I trial NEO-MINDSET e TARGET-FIRST hanno recentemente fornito nuove evidenze su questo tema. Quali sono stati i risultati principali?
“NEO-MINDSET è uno studio randomizzato, multicentrico, condotto in 50 centri brasiliani, che ha incluso pazienti con SCA sottoposti con successo a PCI. Entro 4 giorni dal ricovero, i pazienti venivano randomizzati a monoterapia con potente P2Y12i oppure a DAPT standard per 12 mesi.
A 12 mesi, l’endpoint ischemico si è verificato nel 7.0% con monoterapia e nel 5.5% con DAPT, senza raggiungere la non inferiorità. I sanguinamenti sono risultati inferiori con monoterapia, ma nel gruppo monoterapia si sono osservati anche più casi di trombosi intra-stent e più rivascolarizzazioni invasive.
TARGET-FIRST, invece, è uno studio prospettico multicentrico condotto in 40 centri europei che ha arruolato pazienti con infarto miocardico acuto a basso rischio ischemico ed emorragico. Dopo almeno 30 giorni di DAPT senza eventi, i pazienti venivano randomizzati a continuare la DAPT oppure a proseguire con monoterapia con P2Y12i.
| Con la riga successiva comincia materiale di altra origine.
(** Goals [total tks m Q], by the structure of [m] where it starts with a
    read of the cursor, an assignment, a return or a raise. *)
Ltac total_step :=
  lazymatch goal with
  | |- total _ (mbind _ (reads (fun self => tokens_at self _))) _ =>
      eapply total_bind; [apply total_tokens_at|intros ? ?]
  | |- total _ (mbind _ (reads (fun self => _tk_eq self _ _))) _ =>
      eapply total_bind; [apply total_tk_eq|intros ? (? & ? & ?)]
  | |- total _ (mbind _ (reads (fun self => _tk_ne self _ _))) _ =>
      eapply total_bind; [apply total_tk_ne|intros ? (? & ? & ?)]
  | |- total _ (mbind _ (reads (fun self => _blanks self _))) _ =>
      eapply total_bind; [apply (total_scan _ is_blank)|intros ? ?]
  | |- total _ (mbind _ (reads (fun self => _whitespace self _))) _ =>
      eapply total_bind; [apply (total_scan _ is_whitespace)|intros ? ?]
  | |- total _ (mbind _ (reads (fun self => _indent self _))) _ =>
      eapply total_bind; [apply (total_scan _ is_indent)|intros ? ?]
  | |- total _ (mbind _ (assign _)) _ =>
      eapply total_bind;
      [apply (total_assign _ _ (fun _ => True)); [intros ?; reflexivity|exact I]
      |intros ? _]
  | |- total _ (mbind _ (attrs_append _ _)) _ =>
      eapply total_bind; [apply total_attrs_append|intros ? _]
  | |- total _ (mbind _ (if ?b then _ else _)) _ => destruct b eqn:?
  | |- total _ (mbind _ (mret _)) _ =>
      eapply total_bind; [apply (total_ret _ _ (fun _ => True)); exact I|intros ? _]
  | |- total _ (mret _) _ => apply total_ret
  | |- total _ (raise _) _ => apply total_raise
  | |- total _ (if ?b then _ else _) _ => destruct b eqn:?
  end.

(** The arithmetic left over: on the indices. *)
Ltac total_arith :=
  cbn beta zeta in *;
  repeat match goal with
         | |- context [if ?c then _ else _] => destruct c
         end;
  lia.

Section FuelPhases.
Variable tks : list token.

Lemma total_cell_elem_loop idx :
  total tks (while cell_elem_cond cell_elem_body (idx, EmptyString))
    (fun l => idx <= l.1).
Proof.
  apply (total_while tks fst (fun l => idx <= l.1) (fun l => l.1 < length tks)).
  - auto.
  - intros l Hl. unfold cell_elem_cond. repeat total_step.
    + eapply total_weaken; [apply total_tk_ne|].
      intros b (t & Ht & _) _. apply (lookup_lt_Some _ _ _ Ht).
    + discriminate.
  - intros l Hl Hc. unfold cell_elem_body. repeat total_step.
    cbn [fst]. total_arith.
  - cbn [fst]. total_arith.
Qed.

Lemma total_cell_body cls_attr idx :
  total tks (cell_body cls_attr idx) (fun idx' => idx < idx').
Proof.
  unfold cell_body. total_step.
  eapply total_bind; [apply total_cell_elem_loop|]. intros l Hl.
  unfold attrs_setitem. repeat total_step; total_arith.
Qed.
A 11 mesi, l’endpoint primario si è verificato nel 2.1% dei pazienti del braccio monoterapia e nel 2.2% del braccio DAPT, soddisfacendo il criterio di non inferiorità. I sanguinamenti sono risultati significativamente ridotti con la monoterapia.”
Alla luce di questi dati, quali sono le principali considerazioni critiche e le prospettive future nella gestione della terapia antipiastrinica?
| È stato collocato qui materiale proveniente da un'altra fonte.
Lemma RequestTask_decode_failure_falls_back_to_text_witness :
  let self := request_task None empty_response in
  st_trace (run self cloud s0).2
  = [EvMain "ServerList";
     EvClientDebug "Could not decode json in response: Expecting value";
     EvClientDebug ""]
  ∧ t_finished (run self cloud s0).1 = true
  ∧ t_result (run self cloud s0).1 = VStr ""
  ∧ t_exception (run self cloud s0).1 = None.
Proof.
  intros self.
  pose proof (RequestTask_decode_failure_falls_back_to_text obj_to_dict
    self "ServerList" None (fun _ _ w => (Ret empty_response, w)) cloud s0
    "Expecting value" "" ∅ (st_world s0) eq_refl eq_refl)
    as (H1 & H2 & H3 & H4 & _).
  exact (conj H1 (conj H2 (conj H3 H4))).
Defined.

Lemma RequestTask_narrows_to_result_key_witness :
  let self := request_task (Some "servers") (servers_response "servers") in
  result_key_set (Some "servers") = true
  ∧ t_finished (run self cloud s0).1 = true
  ∧ t_result (run self cloud s0).1 = VList [VStr "a"]
  ∧ t_exception (run self cloud s0).1 = None.
Proof.
  intros self. split; [reflexivity|].
  exact (RequestTask_narrows_to_result_key obj_to_dict self "ServerList"
    "servers" (fun _ _ w => (Ret (servers_response "servers"), w)) cloud s0
    [("servers", VList [VStr "a"])] "{}" {[ request_id_header := "req-1" ]}
    (st_world s0) eq_refl eq_refl eq_refl).
Defined.

Example missing_result_key_raises_KeyError :
  let r := run (request_task (Some "servers") (servers_response "server"))
             cloud s0 in
  (wait obj_to_dict r.1 false r.2).1
  = Some (Exc (KeyError "servers") ["done"]).
Proof. by vm_compute. Qed.

Lemma Task_wait_passes_scalars_through_witness :
  t_finished recovered.1 = true ∧ t_exception recovered.1 = None
  ∧ isinstance (t_result recovered.1) CInt = true
  ∧ Task_wait obj_to_dict recovered.1 false recovered.2
    = (Some (Ret (VInt 7)), recovered.2).
Proof.
  split; [reflexivity|]. split; [reflexivity|]. split; [reflexivity|].
  exact (proj1 (Task_wait_passes_scalars_through obj_to_dict recovered.1
                  recovered.2 eq_refl eq_refl) CInt eq_refl eq_refl).
Defined.

Lemma Task_wait_converts_None_witness :
  t_finished returned_nothing.1 = true
  ∧ t_exception returned_nothing.1 = None
  ∧ t_result returned_nothing.1 = VNone
  ∧ Task_wait obj_to_dict returned_nothing.1 false returned_nothing.2
    = (Some (Ret (obj_to_dict VNone None)), returned_nothing.2)
  ∧ Task_wait obj_to_dict returned_nothing.1 true returned_nothing.2
    = (Some (Ret VNone), returned_nothing.2).
Proof.
  split; [reflexivity|]. split; [reflexivity|]. split; [reflexivity|].
  exact (proj2 (proj2 (Task_wait_converts_None obj_to_dict returned_nothing.1
                         returned_nothing.2 eq_refl eq_refl eq_refl))).
Defined.

Example submit_function_on_sample_manager :
  submit_function obj_to_dict manager (WCallable "list_items" list_items)
    None None [] s0
  = (Some (Exc (AttributeError "manager") ["submit_function"]), None, s0).
Proof. reflexivity. Qed.

End OnSamples.

(** * Further properties of the module *)

Section Coverage.
Context {W : Type}.
Variable obj_to_dict : pyval -> option string -> pyval.
Implicit Types (t self : task W) (s : state W) (c : client W).

(** ** The classifier *)

(** X1.  Every list-like value is object-like as well: the six classes the
    object-like test excludes have no instance in common with lists and
    generators, so the order of the two tests in [wait] decides. *)
Theorem listlike_is_objlike (r : pyval) :
  _is_listlike r = true → _is_objlike r = true.
Proof.
  intros Hl. unfold _is_objlike.
  assert (H : ∀ d, scalar_class d = true → isinstance r d = false).
  { intros d Hd. destruct (isinstance r d) eqn:Hi; [|done].
    by rewrite (scalar_not_listlike _ _ Hd Hi) in Hl. }
  by rewrite !H.
Qed.

(** X2.  Both tests use [isinstance]: an instance of a user class is
    classified as an instance of the class it derives from. *)
Theorem classifier_follows_base_class (cname : string) (p : pyval) :
  _is_listlike (VInst cname p) = _is_listlike p
  ∧ _is_objlike (VInst cname p) = _is_objlike p.
Proof.
  assert (H : ∀ d, (∀ n b, d ≠ CUser n b) →
                   isinstance (VInst cname p) d = isinstance p d).
  { intros d Hd. unfold isinstance. simpl.
    by rewrite bool_decide_eq_false_2
      by (intros E; by apply (Hd cname (type_of p))). }
  unfold _is_listlike, _is_objlike. by rewrite !H by done.
Qed.

(** ** Fields a run never changes, and its trace *)

Lemma perform1_identity (ef : effect W) (ts : task W * state W) :
  t_name (perform1 ts ef).1 = t_name ts.1
  ∧ t_args (perform1 ts ef).1 = t_args ts.1.
Proof. by destruct ts as [t s], ef. Qed.

Lemma perform_identity (efs : list (effect W)) (ts : task W * state W) :
  t_name (perform efs ts).1 = t_name ts.1
  ∧ t_args (perform efs ts).1 = t_args ts.1.
Proof.
  revert ts. induction efs as [|ef efs IH]; intros ts; [done|].
  rewrite perform_cons.
  destruct (IH (perform1 ts ef)) as [-> ->]. apply perform1_identity.
Qed.

Lemma attempt_identity self c s :
  t_class (attempt self c s).1.1 = t_class self
  ∧ t_name (attempt self c s).1.1 = t_name self
  ∧ t_args (attempt self c s).1.1 = t_args self.
Proof.
  destruct (task_main self c (st_world s)) as [[v|e tb] w] eqn:Hm.
  - rewrite (attempt_returns _ _ _ _ _ Hm). simpl.
    rewrite perform_class.
    by destruct (perform_identity (task_done self v).1
      (self, mk_state w (st_trace s ++ [EvMain (type_name self)])))
      as [-> ->].
  - by rewrite (attempt_raises _ _ _ _ _ _ Hm).
Qed.

Lemma attempt_trace self c s :
  ∃ logs, st_trace (attempt self c s).1.2
          = st_trace s ++ EvMain (type_name self) :: logs
    ∧ main_calls logs = 0.
Proof.
  destruct (task_main self c (st_world s)) as [[v|e tb] w] eqn:Hm.
  - rewrite (attempt_returns _ _ _ _ _ Hm). simpl.
    exists (logs_of (task_done self v).1). rewrite perform_state. simpl.
    rewrite <- app_assoc. split; [done|apply main_calls_logs_of].
  - rewrite (attempt_raises _ _ _ _ _ _ Hm). simpl. by exists [].
Qed.

Lemma run_identity self c s :
  t_class (run self c s).1 = t_class self
  ∧ t_name (run self c s).1 = t_name self
  ∧ t_args (run self c s).1 = t_args self.
Proof.
  unfold run.
  change (perform1 (self, s) (SetClient c)) with (bound self c, s).
  cbv beta iota.
  pose proof (attempt_identity (bound self c) c s) as H1.
  destruct (attempt (bound self c) c s) as [ts [[e tb]|]]; [|done].
  simpl in H1.
  destruct (isinstance_exn e RetriableConnectionFailure).
  - assert (Hlog : ∀ msg, (perform1 ts (Log msg)).1 = ts.1)
      by (intros msg; by destruct ts).
    rewrite Hlog.
    pose proof (attempt_identity ts.1 c
      (perform1 ts (Log ("Connection failure for "
                         ++ type_name (bound self c) ++ ", retrying"))).2)
      as H2.
    destruct (attempt ts.1 c _) as [ts2 [[e2 tb2]|]]; simpl in H2.
    + destruct H1 as (<- & <- & <-), H2 as (<- & <- & <-). by destruct ts2.
    + by destruct H1 as (<- & <- & <-), H2 as (<- & <- & <-).
  - destruct H1 as (<- & <- & <-). by destruct ts.
Qed.

(** What a run adds to the trace holds one or two entries into the work
    function. *)
Lemma run_trace self c s :
  ∃ mid, st_trace (run self c s).2 = st_trace s ++ mid
    ∧ (main_calls mid = 1 ∨ main_calls mid = 2).
Proof.
  unfold run.
  change (perform1 (self, s) (SetClient c)) with (bound self c, s).
  cbv beta iota.
  destruct (attempt_trace (bound self c) c s) as (logs & Ht & Hl).
  destruct (attempt (bound self c) c s) as [ts [[e tb]|]]; simpl in Ht.
  - destruct (isinstance_exn e RetriableConnectionFailure).
    + assert (Hlog : ∀ msg, (perform1 ts (Log msg)).1 = ts.1)
        by (intros msg; by destruct ts).
      rewrite Hlog.
      set (s1 := (perform1 ts (Log _)).2).
      assert (Hs1 : ∃ msg, st_trace s1
                           = st_trace ts.2 ++ [EvClientDebug msg]).
      { subst s1. rewrite perform1_state. simpl. eauto. }
      destruct Hs1 as (msg & Hs1).
      destruct (attempt_trace ts.1 c s1) as (logs2 & Ht2 & Hl2).
      destruct (attempt ts.1 c s1) as [ts2 [[e2 tb2]|]]; simpl in Ht2;
        exists (EvMain (type_name (bound self c)) :: logs
                ++ [EvClientDebug msg]
                ++ EvMain (type_name ts.1) :: logs2);
        (split;
         [rewrite ?perform_state; simpl; rewrite ?app_nil_r, Ht2, Hs1, Ht;
          by rewrite <- !app_assoc
         |right; simpl; rewrite ?main_calls_app; simpl;
          rewrite ?Hl, ?Hl2; simpl; lia]).
    + exists (EvMain (type_name (bound self c)) :: logs). split.
      * rewrite perform_state. simpl. by rewrite app_nil_r.
      * left. simpl. by rewrite Hl.
  - exists (EvMain (type_name (bound self c)) :: logs). split; [done|].
    left. simpl. by rewrite Hl.
Qed.

(** ** Retrieval *)

Lemma normalize_some r rid s :
  ∃ o, (normalize obj_to_dict r rid s).1 = Some o.
Proof.
  unfold normalize.
  destruct (_is_listlike r); [|destruct (_is_objlike r), rid; eauto].
  destruct rid as [rid|]; [|eauto].
  destruct (obj_list_to_dict obj_to_dict r rid (st_world s)). eauto.
Qed.

Lemma normalize_trace r rid s :
  st_trace (normalize obj_to_dict r rid s).2 = st_trace s.
Proof.
  unfold normalize.
  destruct (_is_listlike r); [|by destruct (_is_objlike r), rid].
  destruct rid as [rid|]; [|done].
  by destruct (obj_list_to_dict obj_to_dict r rid (st_world s)).
Qed.

Lemma wait_unfinished self raw s :
  t_finished self = false → wait obj_to_dict self raw s = (None, s).
Proof.
  intros Hf.
  unfold wait, RunTask_wait, RequestTask_wait, Task_wait, BaseTask_wait.
  rewrite Hf. by destruct (t_class self).
Qed.

Lemma wait_error self raw s e :
  t_finished self = true → t_exception self = Some e → exc_bool e = true →
  wait obj_to_dict self raw s
  = (Some (Exc e (default [] (t_traceback self))), s).
Proof. apply wait_loud. Qed.

(** Either [wait] raises the stored exception, or the test
    [if self._exception:] fails. *)
Lemma wait_raises_cases self :
  (∃ e, t_exception self = Some e ∧ exc_bool e = true)
  ∨ wait_raises self = false.
Proof.
  unfold wait_raises. destruct (t_exception self) as [e|]; [|by right].
  destruct (exc_bool e) eqn:Hb; [left; eauto|by right].
Qed.

Lemma wait_finished self raw s :
  t_finished self = true → ∃ o, (wait obj_to_dict self raw s).1 = Some o.
Proof.
  intros Hf. destruct (wait_raises_cases self) as [(e & He & Hb)|Hr].
  { rewrite (wait_error _ _ _ _ Hf He Hb). eauto. }
  unfold wait.
  destruct (t_class self) as [n m|n m|n rk m|m n f].
  - rewrite (BaseTask_wait_quiet _ _ _ Hf Hr). eauto.
  - rewrite (Task_wait_quiet obj_to_dict _ _ _ Hf Hr).
    destruct raw; [eauto|apply normalize_some].
  - unfold RequestTask_wait. rewrite (BaseTask_wait_quiet _ _ _ Hf Hr).
    destruct raw; [eauto|apply normalize_some].
  - unfold RunTask_wait. rewrite (Task_wait_quiet obj_to_dict _ _ _ Hf Hr).
    destruct (normalize_returns obj_to_dict (t_result self) None s)
      as [v Hv].
    destruct (normalize obj_to_dict (t_result self) (Some None) s)
      as [o s1].
    simpl in Hv. subst o. destruct raw; eauto.
Qed.

Lemma wait_trace self raw s :
  st_trace (wait obj_to_dict self raw s).2 = st_trace s.
Proof.
  destruct (t_finished self) eqn:Hf;
    [|by rewrite (wait_unfinished _ _ _ Hf)].
  destruct (wait_raises_cases self) as [(e & He & Hb)|Hr].
  { by rewrite (wait_error _ _ _ _ Hf He Hb). }
  unfold wait.
  destruct (t_class self) as [n m|n m|n rk m|m n f].
  - by rewrite (BaseTask_wait_quiet _ _ _ Hf Hr).
  - rewrite (Task_wait_quiet obj_to_dict _ _ _ Hf Hr).
    destruct raw; [done|apply normalize_trace].
  - unfold RequestTask_wait. rewrite (BaseTask_wait_quiet _ _ _ Hf Hr).
    destruct raw; [done|apply normalize_trace].
  - unfold RunTask_wait. rewrite (Task_wait_quiet obj_to_dict _ _ _ Hf Hr).
    pose proof (normalize_trace (t_result self) (Some None) s) as Ht.
    destruct (normalize obj_to_dict (t_result self) (Some None) s)
      as [[[v|e tb]|] s1]; simpl in *; by destruct raw.
Qed.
“Le evidenze più recenti indicano che schemi di DAPT abbreviata, soprattutto mediante sospensione dell’ASA, potrebbero essere sicuri in molti contesti, senza determinare un aumento significativo del rischio ischemico. Tuttavia, i dati mostrano che il momento della sospensione, la selezione della popolazione e la stratificazione del rischio ischemico ed emorragico restano determinanti per una scelta adeguata della strategia antitrombotica.
Nel complesso, la convergenza dei dati suggerisce che la sospensione immediata dell’ASA dopo PCI con passaggio a P2Y12i in monoterapia comporta un rischio ischemico superiore rispetto a una DAPT di almeno un mese.
Le evidenze indicano quindi che strategie che prevedono almeno 1 mese di DAPT seguita da monoterapia con potente P2Y12i rappresentano oggi l’approccio più equilibrato per pazienti selezionati. In prospettiva, la principale sfida rimane l’identificazione accurata dei pazienti candidabili a una durata più breve della DAPT, basando le decisioni su una valutazione integrata del rischio ischemico ed emorragico individuale.”